- Prompt: Some lines in the records below may hold the word "contradiction"; give the number of those lines and nothing else.

Saved data entries
-----

Lemma assoc_set_set d k v1 v2 :
  assoc_set (assoc_set d k v1) k v2 = assoc_set d k v2.
Proof.
  induction d as [|[k0 v0] d IH]; simpl.
  - by rewrite String.eqb_refl.
  - destruct (String.eqb k0 k) eqn:E; simpl; rewrite E; [done|by rewrite IH].
Qed.

Lemma assoc_set_same d k v : assoc_lookup d k = Some v -> assoc_set d k v = d.
Proof.
  induction d as [|[k0 v0] d IH]; simpl; [done|].
  destruct (String.eqb k0 k); [by intros [= ->]|].
  intros H. by rewrite IH.
Qed.
End AssocSet.

Lemma same_setting_refl w : same_setting w w.
Proof. by repeat split. Qed.

Lemma same_setting_trans w1 w2 w3 :
  same_setting w1 w2 -> same_setting w2 w3 -> same_setting w1 w3.
Proof.
  unfold same_setting. intros H1 H2.
  destruct H1 as (?&?&?&?&?&?&?&?&?), H2 as (?&?&?&?&?&?&?&?&?).
  repeat split; congruence.
Qed.

Lemma same_setting_path w w' u :
  same_setting w w' -> get_user_journal_path w' u = get_user_journal_path w u.
Proof.
  intros (?&?&Ha&?&?&?&Hs&?&?).
  unfold get_user_journal_path, get_current_user. by rewrite Ha, Hs.
Qed.


(** One turn of the cloud loop on a journal that can be read back. *)
Lemma save_one_cloud_entry (w : world) (j d : dict) (e rest : list json) :
  read_fault w !! get_user_journal_path w None = None ->
  load_cloud_journal w None = JObj j ->
  dict_lookup j "entries" = Some (JList e) ->
  let new := normalized_entry d (est_timestamp_at (ext w) (clock_reads w))
                                (utc_isoformat_at (ext w) (S (clock_reads w))) in
  let w1 := set_clock_reads w (S (S (clock_reads w))) in
  let j1 := dict_set j "entries" (JList (e ++ [new])) in
  let w2 := set_fs w1 (<[get_user_journal_path w None := JsonFile (JObj j1)]> (fs w1)) in
  save_cloud_entries (JObj d :: rest) w =
    match write_fault w !! get_user_journal_path w None with
    | Some (AtOpen, _) =>
        (Ret (Some (error_response "Failed to save entry" 500)), w1)
    | Some (AfterOpen, _) =>
        (Ret (Some (error_response "Failed to save entry" 500)),
         set_fs w1 (<[get_user_journal_path w None := OtherFile]> (fs w1)))
    | None => save_cloud_entries rest w2
    end
  /\ same_setting w w2
  /\ clock_reads w2 = S (S (clock_reads w))
  /\ load_cloud_journal w2 None = JObj j1
  /\ dict_lookup j1 "entries" = Some (JList (e ++ [new])).
Proof.
  intros Hr Hl He new w1 j1 w2. split; [|split; [|split; [|split]]].
  - simpl. unfold bind at 1. unfold bind at 1. unfold bind at 1.
    unfold get_est_timestamp, read_clock, ret. simpl.
    unfold add_cloud_entry, bind, get_world, lift.
    change (set_clock_reads (set_clock_reads w (S (clock_reads w)))
              (S (S (clock_reads w)))) with w1.
    change (JObj _) with new.
    change (load_cloud_journal w1 None) with (load_cloud_journal w None).
    rewrite Hl. unfold append_to_entries. simpl. rewrite He. fold j1.
    rewrite save_cloud_journal_run.
    change (write_fault w1) with (write_fault w).
    change (get_user_journal_path w1 None) with (get_user_journal_path w None).
    by destruct (write_fault w !! get_user_journal_path w None) as [[[] ?]|].
  - by repeat split.
  - reflexivity.
  - apply (load_after_write w1 None). exact Hr.
  - apply assoc_lookup_set_eq.
Qed.
(** X6: a Server configured with another origin than the one the Client's
    window really has never answers that Client: it warns about the
    request, the handler is not called, and the call stays pending. *)
Theorem misconfigured_server_never_answers (originC originS : string)
    (ids : nat → string) (configured : string) (h : handler)
    (method : string) (args : list val) :
  configured ≠ originC →
  let server := mkServer WinC configured h in
  let call := request WinC (mkClient WinS originS) method args
                (boot originC originS ids server) in
  ∀ n, promises (run n call.2) !! call.1 = Some None ∧
       trace (run (S n) call.2) =
         [PostMessage WinS (request_envelope (ids 0) method args) originS;
          Warn ("solid-auth-client is listening to " ++ configured ++
                " so ignored a message received from " ++ originC ++ ".")].
Proof.
  intros Hne server call.
  assert (Hs : step call.2 = mkWorld
            (λ t, match t with WinC => originC | WinS => originS end)
            ids 1 [(WinS, OfServer server); (WinC, OfRequest (ids 0) 0)]
            [] [None]
            [PostMessage WinS (request_envelope (ids 0) method args) originS;
             Warn (warning configured originC)]).
  { unfold call. rewrite served_in_boot.
    rewrite handleMessage_foreign by (simpl; congruence). reflexivity. }
  intros n. split.
  - destruct n as [| n].
    + unfold call. now rewrite request_in_boot.
    + rewrite settled_after_first_turn by now rewrite Hs.
      rewrite Hs. unfold call. now rewrite request_in_boot.
  - rewrite settled_after_first_turn by now rewrite Hs.
    now rewrite Hs.
Qed.

Lemma misconfigured_server_never_answers_witness :
  let server := mkServer WinC "https://other.example" (spy 0 echo) in
  let call := request WinC (mkClient WinS "https://idp.example") "echo" []
                (boot "https://app.example" "https://idp.example" pretty
                   server) in
  promises (run 9 call.2) !! call.1 = Some None.
Proof.
  intros server call.
  refine (proj1 (misconfigured_server_never_answers "https://app.example"
    "https://idp.example" pretty "https://other.example" (spy 0 echo)
    "echo" [] _ 9)).
  discriminate.
Defined.




(** ** combineHandlers behind the Server *)

Lemma claimant_selected (pre post : list (nat * behaviour)) (h : nat)
    (f : behaviour) (r : hval) (rs : list hval) (method : val)
    (args : list val) :
  Forall (λ hf, hf.2 method args = Normal (Plain VNull)) pre →
  f method args = Normal r → not_null r = true →
  Forall2 (λ hf r, hf.2 method args = Normal r) post rs →
  combineHandlers (spies (pre ++ (h, f) :: post)) method args =
  (calls (pre ++ (h, f) :: post) method args, Returned r).
Proof.
  intros Hpre Hf Hr Hpost.
  assert (H : Forall2 (λ hf r, hf.2 method args = Normal r)
                (pre ++ (h, f) :: post)
                (replicate (length pre) (Plain VNull) ++ r :: rs)).
  { apply Forall2_app; [| now constructor].
    clear -Hpre. induction Hpre; simpl; constructor; auto. }
  rewrite (combineHandlers_spies _ _ _ _ H).
  rewrite find_after_nulls; [reflexivity | | exact Hr].
  clear. induction (length pre); simpl; constructor; auto.
Qed.

(** X8: Behind a Server, the first handler that returns a promise answers the
    call: the Client gets what that promise resolves to (be it [null]),
    although the later handlers were called too. *)
Theorem first_claimant_answers (originC originS : string)
    (ids : nat → string) (pre post : list (nat * behaviour)) (h : nat)
    (f : behaviour) (rs : list hval) (method : string) (args : list val)
    (v : val) :
  method ≠ "" →
  Forall (λ hf, hf.2 (VStr method) args = Normal (Plain VNull)) pre →
  f (VStr method) args = Normal (Promise (Fulfilled v)) →
  Forall2 (λ hf r, hf.2 (VStr method) args = Normal r) post rs →
  let hs := (pre ++ (h, f) :: post)%list in
  let server := mkServer WinC originC (combineHandlers (spies hs)) in
  let call := request WinC (mkClient WinS originS) method args
                (boot originC originS ids server) in
  trace (run 2 call.2) =
    ([PostMessage WinS (request_envelope (ids 0) method args) originS]
     ++ calls hs (VStr method) args
     ++ [PostMessage WinC (response (VStr (ids 0)) v) originC])%list ∧
  promises (run 2 call.2) !! call.1 = Some (Some v).
Proof.
  intros Hm Hpre Hf Hpost hs server call.
  pose proof (claimant_selected pre post h f _ rs (VStr method) args
                Hpre Hf eq_refl Hpost) as Hc.
  pose proof (request_answered originC originS ids (combineHandlers (spies hs))
                method args _ _ v Hm Hc (calls_silent _ _ _) eq_refl) as H.
  fold server in H. fold call in H. rewrite H.
  unfold call. rewrite request_in_boot. split; reflexivity.
Qed.

Lemma first_claimant_answers_witness :
  let skip : behaviour := λ _ _, Normal (Plain VNull) in
  let nothing : behaviour := λ _ _, Normal (Promise (Fulfilled VNull)) in
  let ok : behaviour := λ _ _, Normal (Promise (Fulfilled (VStr "ok"))) in
  let server := mkServer WinC "https://app.example"
                  (combineHandlers [spy 1 skip; spy 2 nothing; spy 3 ok]) in
  let call := request WinC (mkClient WinS "https://idp.example") "whoami" []
                (boot "https://app.example" "https://idp.example" pretty
                   server) in
  promises (run 2 call.2) !! call.1 = Some (Some VNull).
Proof.
  intros skip nothing ok server call.
  refine (proj2 (first_claimant_answers "https://app.example"
    "https://idp.example" pretty [(1, skip)] [(3, ok)] 2 nothing
    [Promise (Fulfilled (VStr "ok"))] "whoami" [] VNull _ _ eq_refl _)).
  - discriminate.
  - repeat constructor.
  - repeat constructor.
Defined.

(** X9: There is no falling back: when the first handler that returns a
    promise returns one that rejects, the call is lost, whatever the later
    handlers returned. *)
Theorem rejecting_claimant_no_fallback (originC originS : string)
    (ids : nat → string) (pre post : list (nat * behaviour)) (h : nat)
    (f : behaviour) (rs : list hval) (method : string) (args : list val)
    (e : exn) :
  method ≠ "" →
  Forall (λ hf, hf.2 (VStr method) args = Normal (Plain VNull)) pre →
  f (VStr method) args = Normal (Promise (Rejected e)) →
  Forall2 (λ hf r, hf.2 (VStr method) args = Normal r) post rs →
  let hs := (pre ++ (h, f) :: post)%list in
  let server := mkServer WinC originC (combineHandlers (spies hs)) in
  let call := request WinC (mkClient WinS originS) method args
                (boot originC originS ids server) in
  ∀ n, promises (run n call.2) !! call.1 = Some None ∧
       trace (run (S n) call.2) =
         ([PostMessage WinS (request_envelope (ids 0) method args) originS]
          ++ calls hs (VStr method) args ++ [Uncaught e])%list.
Proof.
  intros Hm Hpre Hf Hpost hs server call.
  pose proof (claimant_selected pre post h f _ rs (VStr method) args
                Hpre Hf eq_refl Hpost) as Hc.
  pose proof (request_failed originC originS ids (combineHandlers (spies hs))
                method args _ e Hm (or_intror Hc) (calls_silent _ _ _)) as Hs.
  fold server in Hs. fold call in Hs.
  intros n. split.
  - destruct n as [| n].
    + unfold call. now rewrite request_in_boot.
    + rewrite settled_after_first_turn by now rewrite Hs.
      rewrite Hs. unfold call. now rewrite request_in_boot.
  - rewrite settled_after_first_turn by now rewrite Hs.
    now rewrite Hs.
Qed.
Lemma content_list_trace : forall content, trace (content_list content) = [].
Proof.
  intros content. unfold content_list.
  destruct (truth content); [|reflexivity].
  destruct content; reflexivity.
Qed.

Lemma enable_found :
  forall (unicode_lower : str -> str) (json_loads : str -> value + str)
         (describe : str -> str) (storage content_type readable_name : str)
         (storage_data : list dict) (answer : option str)
         (p_set p_hostname p_storage : process) (item : dict)
         (contents : list str),
    result (find_storage_info storage_data storage) = Returned (Some item) ->
    result (content_list (get item (py "content") (VStr [])))
    = Returned contents ->
    enable_storage_content unicode_lower json_loads describe storage
      content_type readable_name storage_data answer p_set p_hostname p_storage
    = (if negb (existsb (str_eqb content_type) contents) then
         emit (warning (py "El almacenamiento '" ++ storage
                          ++ py "' no soporta " ++ readable_name ++ py " ("
                          ++ content_type ++ py ")")) ;;;
         yes <- confirm_action unicode_lower
                  (py "¿Habilitar soporte para " ++ readable_name ++ py "?")
                  (py "Y") answer ;;
         if yes then
           run_command (set_content_command storage
                          (new_content (get item (py "content") (VStr []))
                             content_type))
                       true false p_set ;;;
           emit (success (py "Soporte para " ++ readable_name
                            ++ py " habilitado en '" ++ storage ++ py "'")) ;;;
           get_storage_data json_loads describe p_hostname p_storage
         else error_exit (py "Se requiere soporte para " ++ readable_name)
       else
         emit (info (py "El almacenamiento '" ++ storage ++ py "' ya soporta "
                       ++ readable_name)) ;;;
         ret (VList (map VDict storage_data))).
Proof.
  intros ul jl describe storage content_type readable_name storage_data
         answer p_set p_hostname p_storage item contents Hf Hc.
  unfold enable_storage_content.
  destruct (find_storage_info_found _ _ Hf) as [_ Hne].
  rewrite (comp_eta (find_storage_info storage_data storage)).
  rewrite find_storage_info_trace, Hf.
  unfold bind at 1. destruct item as [|kv item]; [contradiction|].
  rewrite (comp_eta (content_list _)).
  rewrite content_list_trace, Hc. unfold bind at 1.
  destruct (negb (existsb (str_eqb content_type) contents));
    match goal with |- _ = ?m => generalize m end;
    intros [t r]; reflexivity.
Qed.

(** A storage that already lists the content type is left alone: nothing is
    asked, no command is run, and the data come back as they were given. *)
Theorem enable_storage_content_supported :
  forall (unicode_lower : str -> str) (json_loads : str -> value + str)
         (describe : str -> str) (storage content_type readable_name : str)
         (storage_data : list dict) (answer : option str)
         (p_set p_hostname p_storage : process) (item : dict)
         (contents : list str),
    result (find_storage_info storage_data storage) = Returned (Some item) ->
    result (content_list (get item (py "content") (VStr [])))
    = Returned contents ->
    In content_type contents ->
    enable_storage_content unicode_lower json_loads describe storage
      content_type readable_name storage_data answer p_set p_hostname p_storage
    = (info (py "El almacenamiento '" ++ storage ++ py "' ya soporta "
               ++ readable_name),
       Returned (VList (map VDict storage_data))).
Proof.
  intros ul jl describe storage content_type readable_name storage_data
         answer p_set p_hostname p_storage item contents Hf Hc Hin.
  rewrite (@enable_found ul jl describe storage content_type readable_name
             storage_data answer p_set p_hostname p_storage item contents
             Hf Hc).
  assert (E : existsb (str_eqb content_type) contents = true).
  { apply existsb_exists. exists content_type. split; [exact Hin|].
    apply str_eqb_eq. reflexivity. }
  rewrite E. cbn [negb]. unfold bind, emit, ret.
  rewrite app_nil_r. reflexivity.
Qed.

(** Without the operator's yes [enable_storage_content] runs no command:
    when the answer is a no, or the input has ended, the storage is not
    touched, whatever the data look like. *)
Theorem enable_storage_content_asks_first :
  forall (unicode_lower : str -> str) (json_loads : str -> value + str)
         (describe : str -> str) (storage content_type readable_name : str)
         (storage_data : list dict) (answer : option str)
         (p_set p_hostname p_storage : process),
    result (confirm_action unicode_lower
              (py "¿Habilitar soporte para " ++ readable_name ++ py "?")
              (py "Y") answer)
    <> Returned true ->
    shells (trace (enable_storage_content unicode_lower json_loads describe
                     storage content_type readable_name storage_data answer
                     p_set p_hostname p_storage))
    = [].
Proof.
  intros ul jl describe storage content_type readable_name storage_data
         answer p_set p_hostname p_storage Hno.
  destruct (result (find_storage_info storage_data storage))
    as [[item|]| |] eqn:Hf.
  2-4: unfold enable_storage_content;
       rewrite (comp_eta (find_storage_info storage_data storage));
       rewrite find_storage_info_trace, Hf; reflexivity.
  destruct (result (content_list (get item (py "content") (VStr []))))
    as [contents| |] eqn:Hc.
  2-3: unfold enable_storage_content;
       rewrite (comp_eta (find_storage_info storage_data storage));
       rewrite find_storage_info_trace, Hf; unfold bind at 1;
       destruct item; [reflexivity|];
       rewrite (comp_eta (content_list _));
       rewrite content_list_trace, Hc; reflexivity.
  rewrite (@enable_found ul jl describe storage content_type readable_name
             storage_data answer p_set p_hostname p_storage item contents
             Hf Hc).
  destruct (negb (existsb (str_eqb content_type) contents)); [|reflexivity].
  unfold confirm_action in *.
  destruct answer as [line|]; [|reflexivity].
  cbn [result snd] in Hno.
  destruct (prefixb (py "y")
              (or_ (lower ul (strip line)) (lower ul (py "Y")))).
  - contradiction Hno. reflexivity.
  - reflexivity.
Qed.

Lemma content_list_new_content :
  forall content contents content_type,
    result (content_list content) = Returned contents ->
    forallb (fun c => negb (char_eqb c 44%N)) content_type = true ->
    split 44%N (new_content content content_type) = contents ++ [content_type].
Proof.
  intros content contents content_type Hc Ht. unfold content_list in Hc.
  destruct (truth content) eqn:E.
  - destruct content as [| | | |s| |]; try discriminate Hc.
    injection Hc as <-. destruct s as [|c s]; [discriminate E|].
    unfold new_content. change (py ",") with [44%N].
    change ((c :: s) ++ [44%N] ++ content_type)
      with ((c :: s) ++ 44%N :: content_type).
    rewrite split_app_sep, (split_single _ _ Ht). reflexivity.
  - injection Hc as <-.
    assert (En : new_content content content_type = content_type).
    { destruct content as [| | | |[|c s]| |]; try reflexivity. discriminate E. }
    rewrite En. apply split_single. exact Ht.
Qed.

(** When the operator agrees, the first command run sets the content of the
    storage to a list that keeps every content type it had, in their order,
    and ends in the new one. *)
Theorem enable_storage_content_adds_content_type :
  forall (unicode_lower : str -> str) (json_loads : str -> value + str)
         (describe : str -> str) (storage content_type readable_name : str)
         (storage_data : list dict) (answer : option str)
         (p_set p_hostname p_storage : process) (item : dict)
         (contents : list str),
    result (find_storage_info storage_data storage) = Returned (Some item) ->
    result (content_list (get item (py "content") (VStr [])))
    = Returned contents ->
    existsb (str_eqb content_type) contents = false ->
    forallb (fun c => negb (char_eqb c 44%N)) content_type = true ->
    result (confirm_action unicode_lower
              (py "¿Habilitar soporte para " ++ readable_name ++ py "?")
              (py "Y") answer)
    = Returned true ->
    (exists more,
        shells (trace (enable_storage_content unicode_lower json_loads
                         describe storage content_type readable_name
                         storage_data answer p_set p_hostname p_storage))
        = set_content_command storage
            (new_content (get item (py "content") (VStr [])) content_type)
            :: more)
    /\ split 44%N (new_content (get item (py "content") (VStr []))
                     content_type)
       = contents ++ [content_type].
Proof.
  intros ul jl describe storage content_type readable_name storage_data
         answer p_set p_hostname p_storage item contents Hf Hc Hnot Ht Hyes.
  split; [|exact (content_list_new_content _ _ Hc Ht)].
  rewrite (@enable_found ul jl describe storage content_type readable_name
             storage_data answer p_set p_hostname p_storage item contents
             Hf Hc).
  rewrite Hnot. cbn [negb].
  rewrite (comp_eta (confirm_action _ _ _ _)), Hyes.
  unfold emit at 1. unfold bind at 1. unfold bind at 1.
  set (cmd := set_content_command storage _).
  rewrite (comp_eta (run_command cmd true false p_set)).
  assert (Hs : exists t, trace (run_command cmd true false p_set)
                         = Shell cmd :: t).
  { unfold run_command. destruct p_set as [c|e]; [|eexists; reflexivity].
    destruct (returncode c =? 0)%Z; eexists; reflexivity. }
  destruct Hs as (t & Hs). rewrite Hs.
  assert (Hp : shells (trace (confirm_action ul
                  (py "¿Habilitar soporte para " ++ readable_name ++ py "?")
                  (py "Y") answer)) = []).
  { destruct answer; reflexivity. }
  match goal with
  | |- context [bind (Shell cmd :: t, ?r) ?k] =>
    destruct (bind (Shell cmd :: t, r) k) as [t2 r2] eqn:Eb
  end.
  assert (Ht2 : exists more, t2 = Shell cmd :: more).
  { unfold bind in Eb.
    destruct (result (run_command cmd true false p_set));
      [ match type of Eb with (let (_, _) := ?m in _) = _ => destruct m end |
        | ];
      injection Eb as <- _; eexists; reflexivity. }
  destruct Ht2 as (more & ->).
  exists (shells more). cbn [trace fst].
  rewrite !shells_app, Hp. reflexivity.
Qed.


Lemma enable_storage_content_supported_witness :
  enable_storage_content (fun s => s) unreadable (fun e => e) (py "local")
    (py "vztmpl") (py "plantillas") [storage_local] None (failed 1) (failed 1)
    (failed 1)
  = (info (py "El almacenamiento '" ++ py "local" ++ py "' ya soporta "
             ++ py "plantillas"),
     Returned (VList (map VDict [storage_local]))).
Proof.
  apply (@enable_storage_content_supported (fun s => s) unreadable
           (fun e => e) (py "local") (py "vztmpl") (py "plantillas")
           [storage_local] None (failed 1) (failed 1) (failed 1)
           storage_local [py "iso"; py "vztmpl"]).
  - reflexivity.
  - reflexivity.
  - simpl. auto.
Defined.

Lemma enable_storage_content_asks_first_witness :
  shells (trace (enable_storage_content (fun s => s) unreadable (fun e => e)
                   (py "local") (py "rootdir") (py "contenedores")
                   [storage_local] (Some (py "no")) (done "") (done "pve")
                   (done "[]")))
  = [].
Proof.
  apply (@enable_storage_content_asks_first (fun s => s) unreadable
           (fun e => e) (py "local") (py "rootdir") (py "contenedores")
           [storage_local] (Some (py "no")) (done "") (done "pve")
           (done "[]")).
  simpl. discriminate.
Defined.

Lemma enable_storage_content_adds_content_type_witness :
  (exists more,
      shells (trace (enable_storage_content (fun s => s) unreadable
                       (fun e => e) (py "local") (py "rootdir")
                       (py "contenedores") [storage_local] (Some [])
                       (done "") (done "pve") (done "[]")))
      = set_content_command (py "local") (py "iso,vztmpl,rootdir") :: more)
  /\ split 44%N (py "iso,vztmpl,rootdir")
     = [py "iso"; py "vztmpl"] ++ [py "rootdir"].
Proof.
  apply (@enable_storage_content_adds_content_type (fun s => s) unreadable
           (fun e => e) (py "local") (py "rootdir") (py "contenedores")
           [storage_local] (Some []) (done "") (done "pve") (done "[]")
           storage_local [py "iso"; py "vztmpl"]); reflexivity.
Defined.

-----

- Solution to this problem: 2